Get Rich Click!: The Ultimate Guide to Making Money on the Internet (2011) is a New York Times best-selling business book written by Marc Ostrofsky, an American writer, business owner, and serial entrepreneur. The book was published on May 2, 2011 by Razor Media Group.

Synopsis
In Get Rich Click!, Ostrofsky attempts distill a variety of internet based business models into different internet industries.

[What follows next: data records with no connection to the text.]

(** Opening the file of the next segment, all before being done. *)
Lemma open_segment_spec w h segs :
  (forall wid, linv wid w h segs) -> Forall (fun i => i < w_id w) segs.*1 -> 0 < w_id w -> w_waiters w = [] ->
  let fileName := segment_name (w_id w) in
  wp (do* on_w_store (sys (os_OpenFile fileName)) in
      do* modify (set_w_writer (Some (NewWALSegmentWriter fileName))) in
      do* catch (on_w_store (sys (os_Stat fileName))) (fun r =>
        match r with inl e => modify (set_w_lastWrite (de_mtime e)) | inr _ => ret tt end) in
      store_CurrentBytes 0)
     (fun r w' => r <> Panic /\ kept w w' /\ (w_id w < 100000 -> exists segs', linv (w_id w) w' h segs'
        /\ (r = Ok tt -> segs' = segs ++ [(w_id w, [])] /\ w_waiters w' = [] /\ exists sw, w_writer w' = Some sw /\ healthy sw = true)))
     w.
Proof.
  intros L Hlt Hpos Hw fileName. destruct (decide (w_id w < 100000)) as [Hid|Hid].
  2: { apply wp_bind, wp_on_w_store. unfold wp at 1. destruct (sys (os_OpenFile fileName) (w_store w)) as [r s1] eqn:Eo.
       assert (r <> Panic) as Hr.
       { clear -Eo. revert Eo. unfold sys, os_OpenFile, syscall, bind. destruct (tick_disk (st_fs (w_store w))) as (x & f & -> & _). destruct x; cbn; [|congruence].
         destruct (disk f !! fileName) as [e|]; [destruct (de_dir e)|]; congruence. }
       destruct r as [[]|e|]; cbn [seq_post]; [| |congruence]; [|split; [discriminate|split; [repeat split|lia]]].
       step. apply wp_bind, wp_catch, wp_on_w_store. destruct (os_Stat_same fileName s1) as (r & s2 & E & Hr' & _). cbn [set_w_store set_w_writer w_store]. unfold wp at 1. rewrite E.
       destruct r; [| |congruence]; [apply wp_modify|apply wp_ret]; cbn [seq_post]; apply wp_modify; (split; [discriminate|split; [repeat split|lia]]). }
  pose proof (L 0) as L0. destruct L0 as [F HO [Hle H0] HA _ HK].
  pose proof (fresh_name _ _ (w_id w - 1) (w_id w) F ltac:(eapply Forall_impl; [exact Hlt|]; intros; cbn in *; lia) ltac:(lia) ltac:(lia)) as Hn. fold fileName in Hn.
  apply wp_bind, wp_on_w_store. unfold wp at 1. destruct (os_OpenFile_new fileName (w_store w) Hn (fo_synced _ _ F _ Hn)) as (r & s1 & Eo & Hr & Es & Hd). rewrite Eo.
  destruct r as [[]|e|]; cbn [seq_post]; [| |congruence].
  - destruct Hd as (e & Hd & He). step. apply wp_bind, wp_catch, wp_on_w_store. cbn [set_w_store set_w_writer w_store].
    destruct (os_Stat_same fileName s1) as (r & s2 & E & Hr' & Es2 & Hd2 & _). unfold wp at 1. rewrite E.
    assert (forall w', kept w w' -> w_store w' = s2 -> w_writer w' = Some (NewWALSegmentWriter fileName) -> w_waiters w' = [] -> w_answers w' = w_answers w ->
      linv (w_id w) w' h (segs ++ [(w_id w, [])])) as Hfin.
    { intros w' (K & _) E1 E2 E3 E4. split.
      - rewrite E1. eapply files_ok_same; [exact Hd2|exact Es2|]. eapply files_ok_new; [exact F|exact Hlt|lia|exact Hn|exact Hd|exact He|exact Es].
      - destruct HO as [O1 O2 O3 O4]. split; [|exact O2|exact O3|exact O4]. rewrite fmap_app, concat_app. cbn. rewrite app_nil_r. exact O1.
      - rewrite K. split; [|lia]. rewrite fmap_app. apply Forall_app. split; [exact Hle|]. repeat constructor. cbn. lia.
      - rewrite E1, E4. intros c e' id' H1 H2 H3. eapply safe_mono; [exact (HA c e' id' H1 H2 H3)| |].
        + intros i l Hi. exists []. rewrite app_nil_r. apply elem_of_app. left. exact Hi.
        + unfold synced_len. rewrite Es2, Es. reflexivity.
      - rewrite E1, E2, E3. exists segs, (w_id w), []. split; [reflexivity|]. split; [reflexivity|]. split.
        + exists []. split; [exists e; rewrite Hd2, Hd; cbn; rewrite lookup_insert_eq; auto|]. split; [reflexivity|]. intros _. split; reflexivity.
        + intros _. split; [reflexivity|]. intros c Hc. apply elem_of_nil in Hc as [].
      - rewrite E3, E4, <- Hw. exact HK. }
    destruct r; [| |congruence]; [apply wp_modify|apply wp_ret]; cbn [seq_post]; apply wp_modify; (split; [discriminate|]; split; [repeat split|]; intros _; eexists; split;
      [apply Hfin; first [exact Hw|reflexivity|repeat split]|]; intros _; split; [reflexivity|]; split; [exact Hw|]; eexists; split; reflexivity).
  - split; [discriminate|]. split; [repeat split|]. intros _. exists segs. split; [|discriminate]. eapply linv_same; [|apply L]. repeat split; [exact Hd|exact Es].
Qed.
Lemma plain_on_writer {A} (m : SM A) : preserves plain_sw m -> preserves plain_wal (on_writer m).
Proof. intros Hm w H. unfold on_writer. destruct (w_writer w) as [sw|]; [|exact H]. specialize (Hm (w_store w, sw) H). destruct (m (w_store w, sw)) as [r [s sw']]. exact Hm. Qed.
Lemma plain_on_w_store {A} (m : M store wal_error A) : preserves plain_store m -> preserves plain_wal (on_w_store m).
Proof. intros Hm w H. unfold on_w_store. specialize (Hm (w_store w) H). destruct (m (w_store w)). exact Hm. Qed.
Lemma plain_modify (f : WAL -> WAL) : (forall w, w_store (f w) = w_store w) -> preserves plain_wal (modify (E := wal_error) f).
Proof. intros Hf w H. unfold plain_wal. cbn. rewrite Hf. exact H. Qed.
Lemma plain_names : preserves plain_store segmentFileNames.
Proof. intros s H. exact H. Qed.
#[local] Hint Resolve plain_sw_Write plain_sw_sync plain_sw_close plain_on_writer plain_on_w_store plain_names : pres.

Ltac keep_wal := repeat first [solve [eauto 6 with pres] | apply plain_modify; intros ?; (reflexivity || (case_match; reflexivity)) | apply pres_bind; [|intros ?] | apply pres_catch; [|intros ?] | case_match].

Lemma plain_wal_sync : preserves plain_wal wal_sync.
Proof. unfold wal_sync. keep_wal. Qed.
#[local] Hint Resolve plain_wal_sync : pres.
Lemma plain_newSegmentFile : preserves plain_wal newSegmentFile.
Proof. unfold newSegmentFile, store_OldBytes, store_CurrentBytes. keep_wal. Qed.
#[local] Hint Resolve plain_newSegmentFile : pres.
(** [for bytes.Equal(iter.PeekNext(), blockKey)]; the fuel is the number of
    entries the iterator has. *)
Fixpoint more_blocks (fuel : nat) (blockKey : list Z) (r : TSMReader) (it : BlockIterator) (buf : list block) (err : option werr)
    : res werr (list block * BlockIterator * option werr) :=
  match fuel with
  | O => Err (ErrFormat "out of fuel")
  | S fuel' =>
      match bi_PeekNext r it with
      | Ok key =>
          if bool_decide (key = blockKey) then
            match bi_Next r it with
            | (Ok _, it) =>
                match read_block r it with
                | Ok (b, e) => more_blocks fuel' blockKey r it (buf ++ [b]) (or_err e err)
                | Err e => Err e
                | Panic => Panic
                end
            | (Err e, _) => Err e
            | (Panic, _) => Panic
            end
          else Ok (buf, it, err)
      | Err e => Err e
      | Panic => Panic
      end
  end.

Definition fill (s : source) (err : option werr) : res werr (source * option werr) :=
  match src_buf s with
  | _ :: _ => Ok (s, err)
  | [] =>
      let r := src_reader s in
      let r1 :=
        match bi_Next r (src_iter s) with
        | (Ok true, it) =>
            match read_block r it with
            | Ok (b, e) => more_blocks (S (length (bi_entries it))) (blk_key b) r it [b] (or_err e err)
            | Err e => Err e
            | Panic => Panic
            end
        | (Ok false, it) => Ok ([], it, err)
        | (Err e, _) => Err e
        | (Panic, _) => Panic
        end in
      match r1 with
      | Ok (buf, it, err) => Ok (mkSource r it buf, if bi_err it then Some (ErrFormat "delete during iteration") else err)
      | Err e => Err e
      | Panic => Panic
      end
  end.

The book includes chapters on different internet industries, such as e-commerce, search, advertising, affiliate marketing, domain names, and social media.

The book also contains case studies from successful internet entrepreneurs in many of the aforementioned internet industries.  In an effort to bridge the virtual and physical world, the majority of these case studies contain QR codes which take a reader to a video interview with the people featured in the case studies.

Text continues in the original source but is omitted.